Once the line containing "mret (tt, mkReading" is found in the entries below, reproduce it and every line after it, stopping at and including the line containing "stream ← fseek stream"; reproduce nothing else, and keep each line exact.
*** Information
(* ===== verification/SrtmReader.v ===== *)
(** * [src/readers/SrtmReader.h] and [SrtmReader.cpp]

    The reader of SRTM tiles: one file per square degree, 1201 rows of 1201
    big-endian 16-bit heights from north to south.  The file system is the
    function [files] from a path to the bytes of the file; a stream is those bytes
    with a position.  The host is little-endian, [malloc] and [fclose] succeed. *)
From Stdlib Require Import SpecFloat Ascii String.
From stdpp Require Import list.
From S2P Require Import Prelude Double Libm Text TranMerc Utm NumUtils Model TerrainMap.

Local Open Scope Z_scope.

Definition RESOLUTION : Z := 3.
Definition PIXEL_SIZE : Z := 2.
Definition VALUES_IN_DEGREE : Z := 60 * 60 / RESOLUTION.

Definition border_to_int (border : double) : result Z :=
  to_int (dround (dmul border (of_Z VALUES_IN_DEGREE))).

(** The difference of two [int]s *)
Definition int_sub (a b : Z) : result Z :=
  if (INT_MIN <=? a - b) && (a - b <=? INT_MAX) then Ok (a - b) else Err UB.

(** ** File names *)

Definition first_long_to_read (west_border_int : Z) : Z :=
  if west_border_int <? 0 then
    if negb (Z.rem west_border_int VALUES_IN_DEGREE =? 0)
    then Z.quot west_border_int VALUES_IN_DEGREE + 1
    else Z.quot west_border_int VALUES_IN_DEGREE
  else Z.quot west_border_int VALUES_IN_DEGREE.

Definition first_lat_to_read (north_border_int : Z) : Z :=
  if north_border_int <? 0 then
    if negb (Z.rem north_border_int VALUES_IN_DEGREE =? 0)
    then Z.quot north_border_int VALUES_IN_DEGREE + 1
    else Z.quot north_border_int VALUES_IN_DEGREE
  else if negb (Z.rem north_border_int VALUES_IN_DEGREE =? 0)
  then Z.quot north_border_int VALUES_IN_DEGREE
  else Z.quot north_border_int VALUES_IN_DEGREE - 1.

(** [sprintf] into an array of 256 characters *)
Definition get_filename (map_dir : string) (west_border_int north_border_int : Z)
    : result string :=
  let lon := first_long_to_read west_border_int in
  let lat := first_lat_to_read north_border_int in
  let filename :=
    (map_dir ++ "/" ++ (if (lat <? 0)%Z then "S" else "N") ++ to_string lat ++
     (if (lon <? 0)%Z then "W" else "E") ++ padded 3 lon ++ ".hgt")%string in
  if Nat.ltb (String.length filename) 256 then Ok filename else Err UB.

(** ** Streams *)

Record Stream := mkStream { s_bytes : list Z; s_pos : Z }.

(** [fseek] to a position, and [exit(1)] when that fails *)
Definition fseek (s : Stream) (pos : Z) : result Stream :=
  if pos <? 0 then Err (Exit 1) else Ok (mkStream (s_bytes s) pos).

(** Bytes as 16-bit numbers of the host; a last odd byte leaves its element
    indeterminate. *)
Fixpoint pixels (bytes : list Z) : list (option Z) :=
  match bytes with
  | [] => []
  | [_] => [None]
  | b0 :: b1 :: rest => Some (b0 + 256 * b1) :: pixels rest
  end.

(** [fread(buffer, PIXEL_SIZE, cols, map_file)]: a short read leaves the rest of
    the buffer as it is *)
Definition fread (buffer : list (option Z)) (s : Stream) : list (option Z) * Stream :=
  let got := take (2 * List.length buffer) (drop (Z.to_nat (s_pos s)) (s_bytes s)) in
  let new := pixels got in
  (new ++ drop (List.length new) buffer,
   mkStream (s_bytes s) (s_pos s + Z.of_nat (List.length got))).

(** [size_t] as [long] *)
Definition to_signed64 (z : Z) : Z :=
  let r := wrap64 z in if r <? 2 ^ 63 then r else r - 2 ^ 64.

(** ** Reading a block of a tile *)

Record Reading := mkReading { r_buffer : list (option Z); r_stream : Stream; r_map : matrix }.

(** The body of the loop over [j]. *)
Definition read_pixel (row first_col : nat) (j : nat) : st Reading unit := λ s,
  c ← get_opt (r_buffer s !! j);
  v ← get_opt c;
  let v := Utils_change_bytes_order v in
  m ← set_cell (r_map s) (Z.of_nat row) (Z.of_nat (first_col + j)) (of_Z v);
  mret (tt, mkReading (<[j := Some v]> (r_buffer s)) (r_stream s) m).

Definition cells_in_degree : Z := VALUES_IN_DEGREE + 1.

(** The body of the loop over [i]. *)
Definition read_row (cols first_row first_col : nat) (i : nat) : st Reading unit := λ s,
  let '(buffer, stream) := fread (r_buffer s) (r_stream s) in
  stream ← fseek stream
    (s_pos stream + to_signed64 (wrap64 (cells_in_degree - Z.of_nat cols) * PIXEL_SIZE));
  for_each_in (seq 0 cols) (read_pixel (first_row + i) first_col)
    (mkReading buffer stream (r_map s)).

(** Where the block starts in the file. *)
Definition block_offset (north_border_int west_border_int : Z) : Z :=
  (Z.rem (VALUES_IN_DEGREE - Z.rem north_border_int VALUES_IN_DEGREE) VALUES_IN_DEGREE
     * cells_in_degree + Z.rem west_border_int VALUES_IN_DEGREE) * PIXEL_SIZE.

Section Reader.
Context (files : string → option (list Z)).

Definition read_from_file (north_border_int west_border_int : Z) (rows cols : nat)
    (first_row first_col : nat) (map_data : matrix) (map_dir : string) : result matrix :=
  file_to_open ← get_filename map_dir west_border_int north_border_int;
  match files file_to_open with
  | None => Err (Exit 1)
  | Some bytes =>
      stream ← fseek (mkStream bytes 0) (block_offset north_border_int west_border_int);
      r ← for_each_in (seq 0 rows) (read_row cols first_row first_col)
            (mkReading (replicate cols None) stream map_data);
      mret (r_map r.2)
  end.

(** ** All tiles of the area *)

(** The loop over the tiles of a row, from west to east. *)
Fixpoint read_tile_row (fuel : nat) (north_ptr_int : Z) (rows_here first_free_row : nat)
    (first_free_col : nat) (west_ptr east_ptr east_border : double) (map_dir : string)
    (map_data : matrix) : result matrix :=
  match fuel with
  | O => Err Diverge
  | S fuel' =>
      if Utils_is_lesser west_ptr east_border then
        west_ptr_int ← border_to_int west_ptr;
        east_ptr_int ← border_to_int east_ptr;
        width ← int_sub east_ptr_int west_ptr_int;
        let cols_here := Z.to_nat (Z.abs width) in
        map_data ← read_from_file north_ptr_int west_ptr_int rows_here cols_here
                     first_free_row first_free_col map_data map_dir;
        west_ptr' ← Utils_floor2 (dadd west_ptr (of_Z 1));
        let east_ptr' := if Utils_is_greater (dadd east_ptr (of_Z 1)) east_border
                         then east_border else dadd east_ptr (of_Z 1) in
        read_tile_row fuel' north_ptr_int rows_here first_free_row
          (first_free_col + cols_here) west_ptr' east_ptr' east_border map_dir map_data
      else mret map_data
  end.

(** The loop over the rows of tiles, from north to south. *)
Fixpoint read_tiles (fuel : nat) (first_free_row : nat) (north_ptr south_ptr : double)
    (west_border east_border south_border : double) (map_dir : string) (map_data : matrix)
    : result matrix :=
  match fuel with
  | O => Err Diverge
  | S fuel' =>
      if Utils_is_greater north_ptr south_border then
        north_ptr_int ← border_to_int north_ptr;
        south_ptr_int ← border_to_int south_ptr;
        height ← int_sub north_ptr_int south_ptr_int;
        let rows_here := Z.to_nat (Z.abs height) in
        c ← Utils_ceil2 west_border;
        let east_ptr := if Utils_is_greater c east_border then east_border else c in
        map_data ← read_tile_row fuel' north_ptr_int rows_here first_free_row 0
                     west_border east_ptr east_border map_dir map_data;
        f ← Utils_floor2 north_ptr;
        let north_ptr' := if Utils_equals f north_ptr then dsub north_ptr (of_Z 1) else f in
        let south_ptr' := if Utils_is_lesser (dsub south_ptr (of_Z 1)) south_border
                          then south_border else dsub south_ptr (of_Z 1) in
        read_tiles fuel' (first_free_row + rows_here) north_ptr' south_ptr'
          west_border east_border south_border map_dir map_data
      else mret map_data
  end.

Definition read_from_multiple_files (fuel : nat)
    (west_border north_border east_border south_border : double) (map_dir : string)
    (map_data : matrix) : result matrix :=
  f ← Utils_floor2 north_border;
  let south_ptr := if Utils_is_lesser f south_border then south_border else f in
  let south_ptr :=
    if Utils_equals north_border south_ptr then
      if Utils_is_lesser (dsub north_border (of_Z 1)) south_border
      then south_border else dsub north_border (of_Z 1)
    else south_ptr in
  read_tiles fuel 0 north_border south_ptr west_border east_border south_border map_dir map_data.
End Reader.

(** ** Outliers *)

Definition is_outlier (h : double) : bool := dgt h (of_Z 3000) || dlt h (of_Z 10).

(** The body of the two loops: the cell ([i], [j]). *)
Definition skip_outlier (i j : nat) : st matrix unit := λ d,
  h ← cell d (Z.of_nat i) (Z.of_nat j);
  if is_outlier h then
    h' ← cell d (if Nat.ltb 0 i then Z.of_nat i - 1 else Z.of_nat i + 1) (Z.of_nat j);
    d' ← set_cell d (Z.of_nat i) (Z.of_nat j) h';
    mret (tt, d')
  else mret (tt, d).

Definition skip_outliers (map_data : matrix) (length width : nat) : result matrix :=
  r ← for_each_in (seq 0 length) (λ i, for_each_in (seq 0 width) (skip_outlier i)) map_data;
  mret r.2.

(** [SrtmReader::read].  The borders are [const] parameters that are swapped through
    a cast when they are in the wrong order, which is undefined.  The dimensions are
    differences of [int]s converted to [size_t]; a negative one would ask for more
    memory than there is. *)
Definition SrtmReader_read (files : string → option (list Z)) (fuel : nat)
    (west_border north_border east_border south_border : double) (map_dir : string)
    : result Map :=
  if dgt south_border north_border || dgt west_border east_border then Err UB
  else
    west_border_int ← border_to_int west_border;
    north_border_int ← border_to_int north_border;
    east_border_int ← border_to_int east_border;
    south_border_int ← border_to_int south_border;
    width ← int_sub east_border_int west_border_int;
    height ← int_sub north_border_int south_border_int;
    if (width <? 0) || (height <? 0) then Err UB
    else
      let cols := Z.to_nat width in
      let rows := Z.to_nat height in
      let map_data := init_map_data rows cols in
      let step := ddiv (of_Z 1) (of_Z VALUES_IN_DEGREE) in
      map_data ← read_from_multiple_files files fuel west_border north_border east_border
                   south_border map_dir map_data;
      map_data ← skip_outliers map_data rows cols;
      mret (setWestBorder west_border (setNorthBorder north_border
              (new_Map map_data (Z.of_nat cols) (Z.of_nat rows) step step))).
******
*Solution:*
  mret (tt, mkReading (<[j := Some v]> (r_buffer s)) (r_stream s) m).

Definition cells_in_degree : Z := VALUES_IN_DEGREE + 1.

(** The body of the loop over [i]. *)
Definition read_row (cols first_row first_col : nat) (i : nat) : st Reading unit := λ s,
  let '(buffer, stream) := fread (r_buffer s) (r_stream s) in
  stream ← fseek stream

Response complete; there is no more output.